What you will do: Copy out every line of the data where the word "first" is found.

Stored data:
(** * PokeChat-rag: a shallow embedding of [chatbot-rag/scripts/chat_rag.py]

    The development follows the script top to bottom: the Python string
    primitives it relies on, the conversation memory, the name
    utilities (with the part of [difflib] behind
    [corrigir_nome_pokemon]), the weakness table, the two data
    sources, the answer generator and the main function [responder].

    Modelling conventions.
    - A Python [str] is a [string]: a sequence of 8-bit characters
      (the UTF-8 encoding of the text).  Case mapping and white space
      are the ASCII ones; characters above 127 are left as they are.
    - A value that comes from JSON (the payloads of the remote API and
      the local cache file) is a [json] tree; a Python [dict] is an
      association list in insertion order, looked up by key.
    - Code that may raise returns a [result]; [try ... except
      Exception] turns every [Raise] into the handler's value.
    - The outside world (HTTP, the console) is an explicit [World]; a URL
      is answered the same way each time it is requested. *)

From Stdlib Require Import ZArith QArith Lia.
From Stdlib Require Import Ascii.
From Stdlib Require String.
From stdpp Require Import base tactics option list sorting gmap strings pretty.
From stdpp Require gmultiset.

Set Warnings "-register-all,-clear-no-such-hyp".
Local Open Scope nat_scope.

(** ** Python string primitives *)

Module Py.

Definition code (c : ascii) : nat := nat_of_ascii c.

Definition isupper (c : ascii) : bool := (65 <=? code c) && (code c <=? 90).
Definition islower (c : ascii) : bool := (97 <=? code c) && (code c <=? 122).

(** [str.isspace] on the ASCII range: TAB, LF, VT, FF, CR, the four
    separators 0x1C-0x1F and the space. *)
Definition isspace (c : ascii) : bool :=
  ((9 <=? code c) && (code c <=? 13))
  || ((28 <=? code c) && (code c <=? 31))
  || (code c =? 32).

(** [string.punctuation]: the 32 ASCII punctuation characters, which are
    the codes 33-47, 58-64, 91-96 and 123-126. *)
Definition ispunct (c : ascii) : bool :=
  ((33 <=? code c) && (code c <=? 47))
  || ((58 <=? code c) && (code c <=? 64))
  || ((91 <=? code c) && (code c <=? 96))
  || ((123 <=? code c) && (code c <=? 126)).

Definition to_lower (c : ascii) : ascii :=
  if isupper c then ascii_of_nat (code c + 32) else c.
Definition to_upper (c : ascii) : ascii :=
  if islower c then ascii_of_nat (code c - 32) else c.

Fixpoint smap (f : ascii -> ascii) (s : string) : string :=
  match s with
  | EmptyString => EmptyString
  | String c r => String (f c) (smap f r)
  end.

Fixpoint sfilter (p : ascii -> bool) (s : string) : string :=
  match s with
  | EmptyString => EmptyString
  | String c r => if p c then String c (sfilter p r) else sfilter p r
  end.

(** [s.lower()] *)
Definition lower (s : string) : string := smap to_lower s.

(** [s.capitalize()]: first character upper-cased, the rest lower-cased. *)
Definition capitalize (s : string) : string :=
  match s with
  | EmptyString => EmptyString
  | String c r => String (to_upper c) (lower r)
  end.

Fixpoint lstrip (s : string) : string :=
  match s with
  | EmptyString => EmptyString
  | String c r => if isspace c then lstrip r else s
  end.

(** [s.strip()] *)
Definition strip (s : string) : string :=
  String.rev (lstrip (String.rev (lstrip s))).

(** [s.split()]: the maximal runs of non-space characters. *)
Fixpoint split_go (cur : option string) (s : string) : list string :=
  match s with
  | EmptyString => option_list (String.rev <$> cur)
  | String c r =>
      if isspace c
      then option_list (String.rev <$> cur) ++ split_go None r
      else split_go (Some (String c (default EmptyString cur))) r
  end.
Definition split (s : string) : list string := split_go None s.

(** [s.replace(old, new)] for a one-character [old]. *)
Fixpoint replace (old : ascii) (new : string) (s : string) : string :=
  match s with
  | EmptyString => EmptyString
  | String c r =>
      if Ascii.eqb c old then new +:+ replace old new r
      else String c (replace old new r)
  end.

(** [sep.join(l)] *)
Definition join (sep : string) (l : list string) : string :=
  String.concat sep l.

(** [s.translate(str.maketrans('', '', string.punctuation))] *)
Definition remove_punctuation (s : string) : string :=
  sfilter (fun c => negb (ispunct c)) s.

(** [re.findall(r'[A-Z][a-z]+', s)], as a left-to-right scan.  [cur]
    holds the match being read: its upper-case letter and the lower-case
    letters seen so far (reversed).  A match is closed by the first
    character that is not a lower-case letter, and counts only if it has
    at least one lower-case letter; the closing character may itself
    open the next match. *)
Definition emit (cur : option (ascii * string)) : list string :=
  match cur with
  | Some (u, String c w) => [String u (String.rev (String c w))]
  | _ => []
  end.

Fixpoint findall_go (cur : option (ascii * string)) (s : string)
  : list string :=
  match s with
  | EmptyString => emit cur
  | String c r =>
      match cur with
      | Some (u, w) =>
          if islower c then findall_go (Some (u, String c w)) r
          else emit cur ++
               findall_go (if isupper c then Some (c, EmptyString) else None) r
      | None =>
          findall_go (if isupper c then Some (c, EmptyString) else None) r
      end
  end.
Definition findall_capitalized (s : string) : list string :=
  findall_go None s.

End Py.

(** ** Exceptions *)

Inductive exn : Set :=
| KeyError | TypeError | AttributeError | UnboundLocalError
| RecursionError | JSONDecodeError | RequestException | EOFError.

Inductive result (A : Type) : Type :=
| Ok (a : A)
| Raise (e : exn).
Arguments Ok {A} a.
Arguments Raise {A} e.

Definition bind {A B : Type} (c : result A) (k : A -> result B) : result B :=
  match c with
  | Ok a => k a
  | Raise e => Raise e
  end.

Notation "'do' x <- c ; k" := (bind c (fun x => k))
  (at level 10, x pattern, c at level 100, k at level 200, only parsing).
(** A map throws what its first throwing element throws. *)
Lemma map_outcome_Throw_iff {A B : Type} (f : A -> outcome B) (xs : list A) (e : exn) :
  map_outcome f xs = Throw e <->
  exists before x after,
    xs = (before ++ x :: after)%list /\
    Forall (fun x' => exists y, f x' = Ok y) before /\
    f x = Throw e.
Proof.
  induction xs as [|x xs IH]; simpl.
  - split; [discriminate|]. intros (before & x & after & E & _).
    now destruct before.
  - split.
    + destruct (f x) as [y|e'] eqn:Ef; simpl.
      * destruct (map_outcome f xs) as [ys|e'] eqn:Em; simpl; [discriminate|].
        intros E. injection E as ->.
        destruct (proj1 IH eq_refl) as (before & x' & after & -> & Hb & Hx).
        exists (x :: before), x', after. repeat split; trivial.
        constructor; [now exists y | assumption].
      * intros E. injection E as ->. exists [], x, xs. now repeat split.
    + intros (before & x' & after & E & Hb & Hx).
      destruct before as [|b before]; simpl in E; injection E as -> ->.
      * now rewrite Hx.
      * inversion Hb as [|? ? [y Hy] Hb']; subst. rewrite Hy. simpl.
        rewrite (proj2 IH); [reflexivity|]. now exists before, x', after.
Qed.

(* ================================================================== *)
(** ** The expectations of mapper.test.ts, on the embedding *)

Example number_and_boolean_texts :
  num_text 0 = "0" /\ num_text 1000 = "1000" /\ num_text (-12) = "-12"
  /\ bool_text true = "true" /\ bool_text false = "false".
Proof. repeat split. Qed.
(** * CardIQ retrieval core: chunker and RAG index

    A shallow embedding of [utils/pdf_processor.py] (PDFProcessor.chunk_text)
    and [rag/rag_system.py] (RAGSystem), with the properties of the
    retrieval subsystem stated and settled against it.

    Conventions.
    - A Python [str] is a list of characters; characters are the code
      points below 256, so [strip] and [lower] follow Python's tables on
      that range.
    - Python [int] is [Z] where the value may be negative (sizes passed
      by the caller, FAISS labels) and [nat] for lengths and counters
      that only count up from zero.
    - Floating-point values are rationals ([Q]).  The vectors and the
      distances FAISS computes from them are exact; the float32
      arithmetic of [search], [1.0 / (1.0 + distance)], is rounded to
      nearest, ties to even, as NumPy does it ([Float32]).
    - A call either returns or raises: [outcome]. *)

From Stdlib Require Import String Ascii List ZArith QArith Lia Bool Arith.
From Stdlib Require Import DecimalString Permutation Sorted Qround Lqa.
Import ListNotations.

Local Open Scope nat_scope.

(** ** Python strings *)

Module Py.

Definition str := list ascii.

Definition lit (s : string) : str := list_ascii_of_string s.

Inductive exn :=
  ValueError | AssertionError | IndexError | RuntimeError | UnpicklingError
| AttributeError | OSError.

Inductive outcome (A : Type) :=
| Returned (a : A)
| Raised (e : exn).
Arguments Returned {A} a.
Arguments Raised {A} e.

(** [str.isspace] on one character: TAB..CR, FS..US, space, NEL, NBSP. *)
Definition is_space (c : ascii) : bool :=
  let n := nat_of_ascii c in
  ((9 <=? n) && (n <=? 13)) || ((28 <=? n) && (n <=? 32))
  || (n =? 133) || (n =? 160).

Fixpoint lstrip (s : str) : str :=
  match s with
  | [] => []
  | c :: s' => if is_space c then lstrip s' else s
  end.

Definition rstrip (s : str) : str := rev (lstrip (rev s)).

(** [s.strip()] *)
Definition strip (s : str) : str := rstrip (lstrip s).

Finished exercise:
(** [s.capitalize()]: first character upper-cased, the rest lower-cased. *)
    letters seen so far (reversed).  A match is closed by the first
(** A map throws what its first throwing element throws. *)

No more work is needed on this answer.